Collected data entries:
(** [analyze_image_veolia]. *)
Definition analyze_image_veolia (image_path : path) (prompt : string)
    (user_email api_base_url : string) (retries : Z) : M json :=
  image <- try_except (b <- read_file image_path ;; ret (Some b))
                      (fun _ => ret None) ;;
  match image with
  | None => ret JNull
  | Some image_b64 =>
      access_token <- get_token ;;
      if negb (py_truthy access_token) then ret JNull
      else
        f <- for_each (py_range retries)
               (api_attempt api_base_url access_token
                  (api_payload user_email prompt image_b64)) ;;
        match f with
        | Return v => ret v
        | Next => ret JNull
        end
  end.

(** ** camera/local_camera.py *)

Definition image_filename (filename_prefix : string) (t : Q) : string :=
  filename_prefix ++ "_" ++ strftime rt "%Y%m%d-%H%M%S" t ++ ".jpg".

(** One pass of the body of [for attempt in range(retries)]. *)
Definition local_attempt (image_dir filename_prefix : string) (camera_index : Z)
    (attempt : Z) : M (flow (option path)) :=
  frame <- cam_read camera_index ;;
  match frame with
  | Some data =>
      t <- time_time ;;
      let filepath := path_join image_dir (image_filename filename_prefix t) in
      write_file filepath data ;;
      ret (Return (Some filepath))
  | None =>
      time_sleep 1 ;;
      ret Next
  end.

(** [capture_image_local]. *)
Definition capture_image_local (image_dir filename_prefix : string)
    (camera_index : Z) (retries : Z) : M (option path) :=
  os_makedirs image_dir ;;
  f <- for_each (py_range retries)
         (local_attempt image_dir filename_prefix camera_index) ;;
  match f with
  | Return r => ret r
  | Next => ret None
  end.

(** ** camera/reolink_camera.py *)

(** A value used where a [str] path is required. *)
Definition as_str (v : json) : M string :=
  match v with
  | JStr s => ret s
  | _ => raise TypeError
  end.
(** Loading the module succeeds in every environment; afterwards the
    users are the two seed users and the catalog holds the properties
    generated for 1 .. 50, in this order. *)
Lemma startup_spec (e : Env) :
  fst (startup e) = Py.Ok tt
  /\ MOCK_USERS (store (snd (startup e))) = seed_users
  /\ Forall2 generated (seqZ 1 50) (catalog e).
Proof.
  unfold catalog, startup, generate_mock_properties.
  destruct (generate_loop_spec (seqZ 1 50) {| store := initial_store; env := e |})
    as ([] & w' & -> & Hu & ps & Hps & Hall).
  cbn [fst snd store initial_store MOCK_USERS MOCK_PROPERTIES] in *.
  rewrite Hps. auto.
Qed.

Lemma generated_ids (l : list Z) (ps : list Property.t) :
  Forall2 generated l ps ->
  List.map Property.id ps = List.map (fun i => "property-" ++ Py.str_of_int i) l.
Proof.
  induction 1 as [|i p l ps Hp _ IH]; [reflexivity|].
  cbn [List.map]. rewrite IH. destruct Hp as [-> _]. reflexivity.
Qed.

Lemma catalog_ids_spec (e : Env) : List.map Property.id (catalog e) = catalog_ids.
Proof. apply generated_ids, startup_spec. Qed.

Lemma catalog_length (e : Env) : length (catalog e) = 50%nat.
Proof.
  rewrite <- (length_map Property.id), catalog_ids_spec. reflexivity.
Qed.

Lemma catalog_generated (e : Env) (p : Property.t) :
  In p (catalog e) -> exists i, generated i p.
Proof.
  intros Hp. destruct (startup_spec e) as (_ & _ & Hall).
  revert Hp. generalize (seqZ 1 50) Hall. generalize (catalog e).
  induction 1 as [|i q l ps Hq _ IH]; intros [].
  - subst q. exists i. exact Hq.
  - auto.
Qed.

Lemma started_catalog (e : Env) : MOCK_PROPERTIES (store (started e)) = catalog e.
Proof. reflexivity. Qed.

Lemma catalog_ids_NoDup : NoDup catalog_ids.
Proof. apply (bool_decide_unpack (NoDup catalog_ids)). vm_compute. exact I. Qed.

Lemma saved_not_an_id : ~ In "saved" catalog_ids.
Proof.
  rewrite <- list_elem_of_In.
  apply (bool_decide_unpack ("saved" ∉ catalog_ids)). vm_compute. exact I.
Qed.

(** ** Lookup by id *)

Lemma find_property_none (ps : list Property.t) (x : string) :
  ~ In x (List.map Property.id ps) -> find_property ps x = None.
Proof.
  unfold find_property. induction ps as [|p ps IH]; [reflexivity|].
  cbn [List.map List.find In]. intros Hx.
  destruct (String.eqb (Property.id p) x) eqn:E.
  - apply String.eqb_eq in E. tauto.
  - apply IH. tauto.
Qed.

Lemma find_property_some (ps : list Property.t) (p : Property.t) :
  NoDup (List.map Property.id ps) -> In p ps ->
  find_property ps (Property.id p) = Some p.
Proof.
  unfold find_property. induction ps as [|q ps IH]; [intros _ []|].
  cbn [List.map List.find In]. intros Hnd Hp.
  apply NoDup_cons in Hnd as [Hq Hnd]. rewrite list_elem_of_In in Hq.
  destruct Hp as [->|Hp].
  - rewrite String.eqb_refl. reflexivity.
  - destruct (String.eqb (Property.id q) (Property.id p)) eqn:E.
    + apply String.eqb_eq in E. exfalso. apply Hq. rewrite E. apply in_map, Hp.
    + auto.
Qed.

Lemma find_property_found (ps : list Property.t) (x : string) (p : Property.t) :
  find_property ps x = Some p -> In p ps /\ Property.id p = x.
Proof.
  unfold find_property. intros Hf. apply find_some in Hf as [Hin E].
  apply String.eqb_eq in E. auto.
Qed.

(** ** Which computations write the store *)

Lemma keeps_ret {A} (a : A) : keeps_store (ret a).
Proof. intros w. reflexivity. Qed.

Lemma keeps_lift {A} (o : Py.outcome A) : keeps_store (lift o).
Proof. intros w. reflexivity. Qed.

Lemma keeps_raise {A} (e : Py.exn) : keeps_store (@raise A e).
Proof. intros w. reflexivity. Qed.

Lemma keeps_raise_http {A} (c : Z) (e m : string) : keeps_store (@raise_http A c e m).
Proof. intros w. reflexivity. Qed.

Lemma keeps_bind {A B} (m : M A) (k : A -> M B) :
  keeps_store m -> (forall a, keeps_store (k a)) -> keeps_store (bind m k).
Proof.
  intros Hm Hk w. unfold bind. specialize (Hm w).
  destruct (m w) as [[a|c e msg|e] w1]; cbn [snd] in *; [|assumption..].
  rewrite Hk. exact Hm.
Qed.

Lemma keeps_get_store : keeps_store get_store.
Proof. intros w. reflexivity. Qed.

Lemma keeps_random_draw : keeps_store random_draw.
Proof. intros w. reflexivity. Qed.

Lemma keeps_uuid4_hex : keeps_store uuid4_hex.
Proof. intros w. reflexivity. Qed.

Lemma keeps_utcnow : keeps_store utcnow.
Proof. intros w. reflexivity. Qed.

Create HintDb keeps discriminated.
#[local] Hint Resolve keeps_ret keeps_lift keeps_raise keeps_raise_http keeps_get_store
  keeps_random_draw keeps_uuid4_hex keeps_utcnow : keeps.

(** Splits a handler body along its binds and branches. *)
Ltac keeps :=
  repeat
    first
      [ progress intros
      | apply keeps_bind
      | match goal with
        | |- keeps_store (match ?x with _ => _ end) => destruct x
        | |- keeps_store (let _ := _ in _) => cbv zeta
        end
      | solve [auto with keeps] ].

Lemma keeps_randint (a b : Z) : keeps_store (randint a b).
Proof. unfold randint. keeps. Qed.

Lemma keeps_choice {A} (l : list A) : keeps_store (choice l).
Proof. unfold choice. keeps. Qed.

Lemma keeps_random : keeps_store random.
Proof. unfold random. keeps. Qed.

Lemma keeps_uniform (a b : float) : keeps_store (uniform a b).
Proof. unfold uniform. pose proof keeps_random. keeps. Qed.
(** X3: registration cites [phone] exactly when a phone is present and
    its trimmed text does not match the pattern.  A phone that passes is,
    once trimmed, made of digits, [+ ( ) - .] and white space only and has
    between 3 and 24 characters. *)
Theorem register_phone_rule (req : gmap string jsvalue) :
  (cites (validate (registerValidation normalizeEmail_js) req) "phone" <->
   getField req "phone" <> JUndefined
   /\ Re.test phonePattern (Js.trim (toString (getField req "phone"))) = false)
  /\ (~ cites (validate (registerValidation normalizeEmail_js) req) "phone" ->
      getField req "phone" <> JUndefined ->
      Js.all_chars phoneChar (Js.trim (toString (getField req "phone"))) = true
      /\ 3 <= String.length (Js.trim (toString (getField req "phone"))) <= 24).
Proof.
  assert (Hiff : cites (validate (registerValidation normalizeEmail_js) req) "phone" <->
    getField req "phone" <> JUndefined
    /\ Re.test phonePattern (Js.trim (toString (getField req "phone"))) = false).
  { rewrite (cites_iff _ _ _ (registerValidation_fields _)). split.
    - intros (ch & i & m & Hin & Hf & Hr).
      unfold ruleFails in Hr. each_chain Hin; try discriminate Hf.
      destruct i as [| [| i]]; rule_cbn_in Hr; try discriminate Hr.
      destruct (is_undefined (getField req "phone")) eqn:Hd.
      + rewrite Hd in Hr. discriminate Hr.
      + rule_cbn_in Hr. split.
        * intros E. rewrite E in Hd. discriminate Hd.
        * unfold ValidatorJs.matches, ValidatorJs.trim in Hr.
          destruct (Re.test _ _); [discriminate Hr | reflexivity].
    - intros [Hu Hn].
      eexists _, 1, _. split; [eapply (list_elem_of_lookup_2 _ 4); reflexivity |].
      split; [reflexivity |]. unfold ruleFails. rule_cbn.
      assert (Hd : is_undefined (getField req "phone") = false)
        by (destruct (getField req "phone"); [contradiction | reflexivity ..]).
      rewrite Hd. rule_cbn. unfold ValidatorJs.matches, ValidatorJs.trim.
      rewrite Hn. reflexivity. }
  split; [exact Hiff |].
  intros Hno Hu. apply phonePattern_shape.
  destruct (Re.test phonePattern (Js.trim (toString (getField req "phone")))) eqn:E;
    [reflexivity |].
  exfalso. apply Hno, Hiff. now split.
Qed.

(** X4: registration cites [password] exactly when the password is shorter
    than 8 characters or lacks a lowercase letter, an uppercase letter or
    a digit before its first line break: the pattern's [.] stops at a line
    terminator, so what follows one does not count. *)
Theorem register_password_exact (req : gmap string jsvalue) :
  cites (validate (registerValidation normalizeEmail_js) req) "password" <->
  passwordAccepted (toString (getField req "password")) = false.
Proof.
  assert (E : passwordAccepted (toString (getField req "password")) =
              ValidatorJs.isLength 8 None (toString (getField req "password"))
              && Re.test passwordPattern (toString (getField req "password"))).
  { unfold passwordAccepted.
    rewrite passwordPattern_first, isLength_min. now rewrite !andb_assoc. }
  rewrite E. clear E.
  rewrite (cites_iff _ _ _ (registerValidation_fields _)). split.
  - intros (ch & i & m & Hin & Hf & Hr).
    unfold ruleFails in Hr. each_chain Hin; try discriminate Hf.
    destruct i as [| [| i]]; rule_cbn_in Hr; try discriminate Hr.
    + destruct (ValidatorJs.isLength 8 None _); [discriminate Hr | reflexivity].
    + unfold ValidatorJs.matches in Hr.
      destruct (Re.test passwordPattern _); [discriminate Hr |].
      apply andb_false_r.
  - intros H. apply andb_false_iff in H as [H | H].
    + eexists _, 0, _. split; [eapply (list_elem_of_lookup_2 _ 2); reflexivity |].
      split; [reflexivity |]. unfold ruleFails. rule_cbn.
      rewrite H. reflexivity.
    + eexists _, 1, _. split; [eapply (list_elem_of_lookup_2 _ 2); reflexivity |].
      split; [reflexivity |]. unfold ruleFails. rule_cbn.
      unfold ValidatorJs.matches. rewrite H. reflexivity.
Qed.

(** X6: when registration continues, the handler reads the name trimmed,
    the email trimmed and normalized, the password exactly as it was sent,
    the role as it was sent, the phone trimmed when one was sent and still
    absent otherwise, and every other field of the body untouched. *)
Theorem register_sanitized_request (req req' : gmap string jsvalue) :
  validate (registerValidation normalizeEmail_js) req = Next req' ->
  getField req' "name" = JString (Js.trim (toString (getField req "name")))
  /\ getField req' "email"
     = normalizeEmail_js (Js.trim (toString (getField req "email")))
  /\ getField req' "password" = getField req "password"
  /\ getField req' "role" = getField req "role"
  /\ getField req' "phone"
     = (if is_undefined (getField req "phone") then JUndefined
        else JString (Js.trim (toString (getField req "phone"))))
  /\ forall f, f ∉ ["name"; "email"; "password"; "role"; "phone"] ->
       req' !! f = req !! f.
Proof.
  intros H. apply validate_next in H. subst req'.
  pose proof (fun k ch (E : registerValidation normalizeEmail_js !! k = Some ch) =>
                runAll_field _ req ch (registerValidation_fields _)
                  (list_elem_of_lookup_2 _ k ch E)) as F.
  pose proof (F 0 _ eq_refl) as F0. pose proof (F 1 _ eq_refl) as F1.
  pose proof (F 2 _ eq_refl) as F2. pose proof (F 3 _ eq_refl) as F3.
  pose proof (F 4 _ eq_refl) as F4. clear F.
  split; [| split; [| split; [| split; [| split]]]].
  - etransitivity; [exact F0 |]. rule_cbn. reflexivity.
  - etransitivity; [exact F1 |]. rule_cbn. reflexivity.
  - etransitivity; [exact F2 |]. rule_cbn. reflexivity.
  - etransitivity; [exact F3 |]. rule_cbn.
    destruct (is_undefined (getField req "role")); reflexivity.
  - etransitivity; [exact F4 |]. rule_cbn.
    destruct (getField req "phone"); reflexivity.
  - intros f Hf. now apply runAll_other_lookup.
Qed.

End RegistrationRules.

Section SymptomRules.
Import ExpressValidator Validator Rules.

Lemma symptoms_bounds (req : gmap string jsvalue) :
  continues (validate symptomValidation req) ->
  10 <= String.length (Js.trim (toString (getField req "symptoms"))) <= 2000.
Proof.
  rewrite (continues_iff _ _ symptomValidation_fields). intros Hno.
  destruct (ValidatorJs.isLength 10 None
              (ValidatorJs.trim (toString (getField req "symptoms")))) eqn:H10.
  - destruct (ValidatorJs.isLength 0 (Some 2000)
                (ValidatorJs.trim (toString (getField req "symptoms")))) eqn:H2000.
    + rewrite isLength_min in H10. rewrite isLength_max in H2000.
      apply Nat.leb_le in H10, H2000. unfold ValidatorJs.trim in *. lia.
    + exfalso. eapply (Hno _ 3); [left |].
      unfold ruleFails. rule_cbn. rewrite H2000. reflexivity.
  - exfalso. eapply (Hno _ 2); [left |].
    unfold ruleFails. rule_cbn. rewrite H10. reflexivity.
Qed.

(** X7: when a symptom submission continues, the handler reads the
    symptoms trimmed and everything else untouched, and the request it
    reads is a fixed point of the middleware: validating it again
    continues and changes nothing. *)
Theorem symptoms_sanitized_fixed (req req' : gmap string jsvalue) :
  validate symptomValidation req = Next req' ->
  getField req' "symptoms"
  = JString (Js.trim (toString (getField req "symptoms")))
  /\ (forall f, f <> "symptoms" -> req' !! f = req !! f)
  /\ validate symptomValidation req' = Next req'.
Proof.
  intros H.
  assert (Hc : continues (validate symptomValidation req)) by now exists req'.
  apply symptoms_bounds in Hc as [Hlo Hhi].
  apply validate_next in H.
  assert (Hs : getField req' "symptoms"
               = JString (Js.trim (toString (getField req "symptoms")))).
  { subst req'. etransitivity;
      [exact (runAll_field symptomValidation req _ symptomValidation_fields
                (list_elem_of_lookup_2 symptomValidation 0 _ eq_refl)) |].
    rule_cbn. reflexivity. }
  split; [exact Hs |]. split.
  - intros f Hf. subst req'. apply runAll_other_lookup. cbn.
    rewrite elem_of_cons, elem_of_nil. intros [-> | []]. now apply Hf.
  - clear H.
    assert (Hfix : fst (runAll symptomValidation req') = req').
    { unfold symptomValidation. rewrite runAll_cons.
      cbn [fst runAll]. unfold run. apply runStack_fixed; [reflexivity |].
      intros i Hi. rule_cbn. rewrite Hs.
      destruct i as [| [| [| [| i]]]]; rule_cbn;
        unfold ValidatorJs.trim; rewrite ?trim_idem; try reflexivity.
      now destruct i. }
    rewrite <- Hfix at 2. apply validate_next_iff.
    apply (continues_iff _ _ symptomValidation_fields).
    intros ch i m Hin. each_chain Hin. unfold ruleFails.
    destruct i as [| [| [| [| i]]]]; rule_cbn; rewrite ?Hs; rule_cbn;
      try discriminate.
    + destruct (Js.trim (toString (getField req "symptoms")));
        [simpl in Hlo; lia | simpl; discriminate].
    + rewrite isLength_min. unfold ValidatorJs.trim. rewrite trim_idem.
      apply Nat.leb_le in Hlo. rewrite Hlo. discriminate.
    + rewrite isLength_max. unfold ValidatorJs.trim. rewrite trim_idem.
      apply Nat.leb_le in Hhi. rewrite Hhi. discriminate.
Qed.

End SymptomRules.

Section SanitizedWitnesses.
Import ExpressValidator Validator Rules.

(** A registration with blanks around the name and an extra field. *)
Lemma register_sanitized_request_witness :
  getField {[ "name" := JString "Ann"; "email" := JString "x@y.com";
              "password" := JString " Abcdef12 "; "note" := JString " n " ]}
    "password"
  = getField {[ "name" := JString "  Ann "; "email" := JString "x@y.com";
                "password" := JString " Abcdef12 "; "note" := JString " n " ]}
      "password".
Proof.
  apply (register_sanitized_request JString
           {[ "name" := JString "  Ann "; "email" := JString "x@y.com";
              "password" := JString " Abcdef12 "; "note" := JString " n " ]}
           {[ "name" := JString "Ann"; "email" := JString "x@y.com";
              "password" := JString " Abcdef12 "; "note" := JString " n " ]}).
  vm_compute. reflexivity.
Defined.

(** A symptom text with blanks around it. *)
Lemma symptoms_sanitized_fixed_witness :
  validate symptomValidation {[ "symptoms" := JString "mild headache" ]}
  = Next {[ "symptoms" := JString "mild headache" ]}.
Proof.
  apply (symptoms_sanitized_fixed
           {[ "symptoms" := JString "  mild headache  " ]}
           {[ "symptoms" := JString "mild headache" ]}).
  vm_compute. reflexivity.
Defined.

End SanitizedWitnesses.

(** ** More of the user router *)

Ltac split_ifs_in H :=
  repeat match type of H with
         | context [if ?b then _ else _] => destruct b eqn:?
         end.

Section RouterFacts.
Import Auth UserRoutes.

Lemma role_in_two (r a b : string) :
  existsb (String.eqb r) [a; b] = true -> r = a \/ r = b.
Proof.
  simpl. rewrite orb_false_r. intros H.
  apply orb_true_iff in H as [H | H]; apply String.eqb_eq in H; auto.
Qed.

Lemma role_in_one (r a : string) :
  existsb (String.eqb r) [a] = true -> r = a.
Proof. simpl. rewrite orb_false_r. apply String.eqb_eq. Qed.
(* ===================================================================== *)
(** * Two runs side by side                                               *)
(* ===================================================================== *)

Section Rules2.
Context {A B : Type}.
Implicit Types (w : World).

Lemma lockstep_bind (m1 m2 : M A) (k1 k2 : A -> M B) w1 w2 Q E :
  lockstep m1 m2 w1 w2 (fun a1 w1' a2 w2' => lockstep (k1 a1) (k2 a2) w1' w2' Q E) E ->
  lockstep (bind m1 k1) (bind m2 k2) w1 w2 Q E.
Proof.
  unfold lockstep, bind.
  destruct (m1 w1) as [[a1 | e1] w1'], (m2 w2) as [[a2 | e2] w2']; intros H;
    solve [exact H | destruct H].
Qed.

Lemma lockstep_lift (r : Result A) w1 w2 (Q : A -> World -> A -> World -> Prop) E :
  match r with Ok a => Q a w1 a w2 | Raise e => E e w1 e w2 end ->
  lockstep (lift r) (lift r) w1 w2 Q E.
Proof. unfold lockstep, lift. destruct r; auto. Qed.

Lemma lockstep_ret (a1 a2 : A) w1 w2 (Q : A -> World -> A -> World -> Prop) E :
  Q a1 w1 a2 w2 -> lockstep (ret a1) (ret a2) w1 w2 Q E.
Proof. intros H. exact H. Qed.

Lemma lockstep_try (m1 m2 : M A) (h1 h2 : exn -> M A) w1 w2 Q E :
  lockstep m1 m2 w1 w2 Q (fun e1 w1' e2 w2' => lockstep (h1 e1) (h2 e2) w1' w2' Q E) ->
  lockstep (try_except m1 h1) (try_except m2 h2) w1 w2 Q E.
Proof.
  unfold lockstep, try_except.
  destruct (m1 w1) as [[a1 | e1] w1'], (m2 w2) as [[a2 | e2] w2']; intros H;
    solve [exact H | destruct H].
Qed.

Lemma lockstep_mono (m1 m2 : M A) w1 w2 (Q Q' : A -> World -> A -> World -> Prop) E E' :
  lockstep m1 m2 w1 w2 Q E ->
  (forall a1 w1' a2 w2', Q a1 w1' a2 w2' -> Q' a1 w1' a2 w2') ->
  (forall e1 w1' e2 w2', E e1 w1' e2 w2' -> E' e1 w1' e2 w2') ->
  lockstep m1 m2 w1 w2 Q' E'.
Proof.
  unfold lockstep.
  destruct (m1 w1) as [[a1 | e1] w1'], (m2 w2) as [[a2 | e2] w2']; auto.
Qed.

(** Two runs of one computation whose outcome is the same in every
    world take the same turn. *)
Lemma lockstep_of_posts (m : M A) (r : Result A) w1 w2 :
  (forall w, post m w (fun a _ => r = Ok a) (fun e _ => r = Raise e)) ->
  lockstep m m w1 w2 (fun a1 _ a2 _ => a1 = a2) (fun e1 _ e2 _ => e1 = e2).
Proof.
  intros H. pose proof (H w1) as H1. pose proof (H w2) as H2.
  unfold post, lockstep in *.
  destruct (m w1) as [[a1 | e1] w1'], (m w2) as [[a2 | e2] w2']; congruence.
Qed.

Lemma both_return_bind (m1 m2 : M A) (k1 k2 : A -> M B) w1 w2 Q :
  both_return m1 m2 w1 w2 (fun a1 w1' a2 w2' => both_return (k1 a1) (k2 a2) w1' w2' Q) ->
  both_return (bind m1 k1) (bind m2 k2) w1 w2 Q.
Proof.
  unfold both_return, bind.
  destruct (m1 w1) as [[a1 | e1] w1'], (m2 w2) as [[a2 | e2] w2']; auto.
  destruct (k1 a1 w1') as [[? | ?] ?]; auto.
Qed.

Lemma both_return_lift (r1 r2 : Result A) w1 w2 (Q : A -> World -> A -> World -> Prop) :
  match r1, r2 with Ok a1, Ok a2 => Q a1 w1 a2 w2 | _, _ => True end ->
  both_return (lift r1) (lift r2) w1 w2 Q.
Proof. unfold both_return, lift. destruct r1, r2; auto. Qed.

Lemma both_return_ret (a1 a2 : A) w1 w2 (Q : A -> World -> A -> World -> Prop) :
  Q a1 w1 a2 w2 -> both_return (ret a1) (ret a2) w1 w2 Q.
Proof. intros H. exact H. Qed.

Lemma both_return_mono (m1 m2 : M A) w1 w2 (Q Q' : A -> World -> A -> World -> Prop) :
  both_return m1 m2 w1 w2 Q ->
  (forall a1 w1' a2 w2', Q a1 w1' a2 w2' -> Q' a1 w1' a2 w2') ->
  both_return m1 m2 w1 w2 Q'.
Proof.
  unfold both_return.
  destruct (m1 w1) as [[a1 | e1] w1'], (m2 w2) as [[a2 | e2] w2']; auto.
Qed.

Lemma both_return_of_lockstep (m1 m2 : M A) w1 w2 Q E :
  lockstep m1 m2 w1 w2 Q E -> both_return m1 m2 w1 w2 Q.
Proof.
  unfold lockstep, both_return.
  destruct (m1 w1) as [[a1 | e1] w1'], (m2 w2) as [[a2 | e2] w2']; auto.
Qed.

(** What each run keeps on its own can be added to what they share. *)
Lemma both_return_with_posts (m1 m2 : M A) w1 w2 Q
    (P1 P2 : A -> World -> Prop) (E1 E2 : exn -> World -> Prop) :
  both_return m1 m2 w1 w2 Q ->
  post m1 w1 P1 E1 -> post m2 w2 P2 E2 ->
  both_return m1 m2 w1 w2
    (fun a1 w1' a2 w2' => Q a1 w1' a2 w2' /\ P1 a1 w1' /\ P2 a2 w2').
Proof.
  unfold both_return, post.
  destruct (m1 w1) as [[a1 | e1] w1'], (m2 w2) as [[a2 | e2] w2']; auto.
Qed.
End Rules2.

Lemma lockstep_logger (l1 l2 : level) (msg1 msg2 : string) w1 w2
    (Q : unit -> World -> unit -> World -> Prop) E :
  Q tt (add_log (l1, msg1) w1) tt (add_log (l2, msg2) w2) ->
  lockstep (logger l1 msg1) (logger l2 msg2) w1 w2 Q E.
Proof. intros H. exact H. Qed.

Lemma lockstep_utcnow_z (host : Host) w1 w2
    (Q : string -> World -> string -> World -> Prop) E :
  Q (clock host (ticks w1) ++ "Z") (tick w1) (clock host (ticks w2) ++ "Z") (tick w2) ->
  lockstep (utcnow_z host) (utcnow_z host) w1 w2 Q E.
Proof. intros H. exact H. Qed.

Lemma both_return_logger (l1 l2 : level) (msg1 msg2 : string) w1 w2
    (Q : unit -> World -> unit -> World -> Prop) :
  Q tt (add_log (l1, msg1) w1) tt (add_log (l2, msg2) w2) ->
  both_return (logger l1 msg1) (logger l2 msg2) w1 w2 Q.
Proof. intros H. exact H. Qed.

Lemma both_return_utcnow_z (host : Host) w1 w2
    (Q : string -> World -> string -> World -> Prop) :
  Q (clock host (ticks w1) ++ "Z") (tick w1) (clock host (ticks w2) ++ "Z") (tick w2) ->
  both_return (utcnow_z host) (utcnow_z host) w1 w2 Q.
Proof. intros H. exact H. Qed.

Lemma both_return_put_object (host : Host) (b k : string) (body1 body2 : json) w1 w2
    (Q : unit -> World -> unit -> World -> Prop) :
  Q tt (set_s3 (insert (b, k) body1) w1) tt (set_s3 (insert (b, k) body2) w2) ->
  both_return (put_object host b k body1) (put_object host b k body2) w1 w2 Q.
Proof.
  unfold both_return, put_object. destruct (s3_accepts host b k); auto.
Qed.

Lemma both_return_put_item (host : Host) (table : string) (item1 item2 : dict) w1 w2
    (Q : unit -> World -> unit -> World -> Prop) :
  (forall pk1 sk1 pk2 sk2,
      dict_get "PK" item1 = Some (JStr pk1) -> dict_get "SK" item1 = Some (JStr sk1) ->
      dict_get "PK" item2 = Some (JStr pk2) -> dict_get "SK" item2 = Some (JStr sk2) ->
      Q tt (set_dynamodb (insert (table, (pk1, sk1)) item1) w1)
        tt (set_dynamodb (insert (table, (pk2, sk2)) item2) w2)) ->
  both_return (put_item host table item1) (put_item host table item2) w1 w2 Q.
Proof.
  unfold both_return, put_item. intros H.
  destruct (has_float (JObj item1)); [exact I |].
  destruct (has_float (JObj item2));
    [destruct (dict_get "PK" item1) as [[| | | | pk1 | |] |]; auto;
     destruct (dict_get "SK" item1) as [[| | | | sk1 | |] |]; auto;
     destruct (dynamodb_accepts host table item1); auto |].
  destruct (dict_get "PK" item1) as [[| | | | pk1 | |] |]; auto.
  destruct (dict_get "SK" item1) as [[| | | | sk1 | |] |]; auto.
  destruct (dynamodb_accepts host table item1); auto.
  destruct (dict_get "PK" item2) as [[| | | | pk2 | |] |]; auto.
  destruct (dict_get "SK" item2) as [[| | | | sk2 | |] |]; auto.
  destruct (dynamodb_accepts host table item2); auto.
Qed.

Task statement: Look above for the line holding "50) (catalog e).", then set down exactly that line and every line after it up to and including the line holding "Proof. apply generated_ids, startup_spec.", with nothing else.

Solved exercise:
  /\ Forall2 generated (seqZ 1 50) (catalog e).
Proof.
  unfold catalog, startup, generate_mock_properties.
  destruct (generate_loop_spec (seqZ 1 50) {| store := initial_store; env := e |})
    as ([] & w' & -> & Hu & ps & Hps & Hall).
  cbn [fst snd store initial_store MOCK_USERS MOCK_PROPERTIES] in *.
  rewrite Hps. auto.
Qed.

Lemma generated_ids (l : list Z) (ps : list Property.t) :
  Forall2 generated l ps ->
  List.map Property.id ps = List.map (fun i => "property-" ++ Py.str_of_int i) l.
Proof.
  induction 1 as [|i p l ps Hp _ IH]; [reflexivity|].
  cbn [List.map]. rewrite IH. destruct Hp as [-> _]. reflexivity.
Qed.

Lemma catalog_ids_spec (e : Env) : List.map Property.id (catalog e) = catalog_ids.
Proof. apply generated_ids, startup_spec. Qed.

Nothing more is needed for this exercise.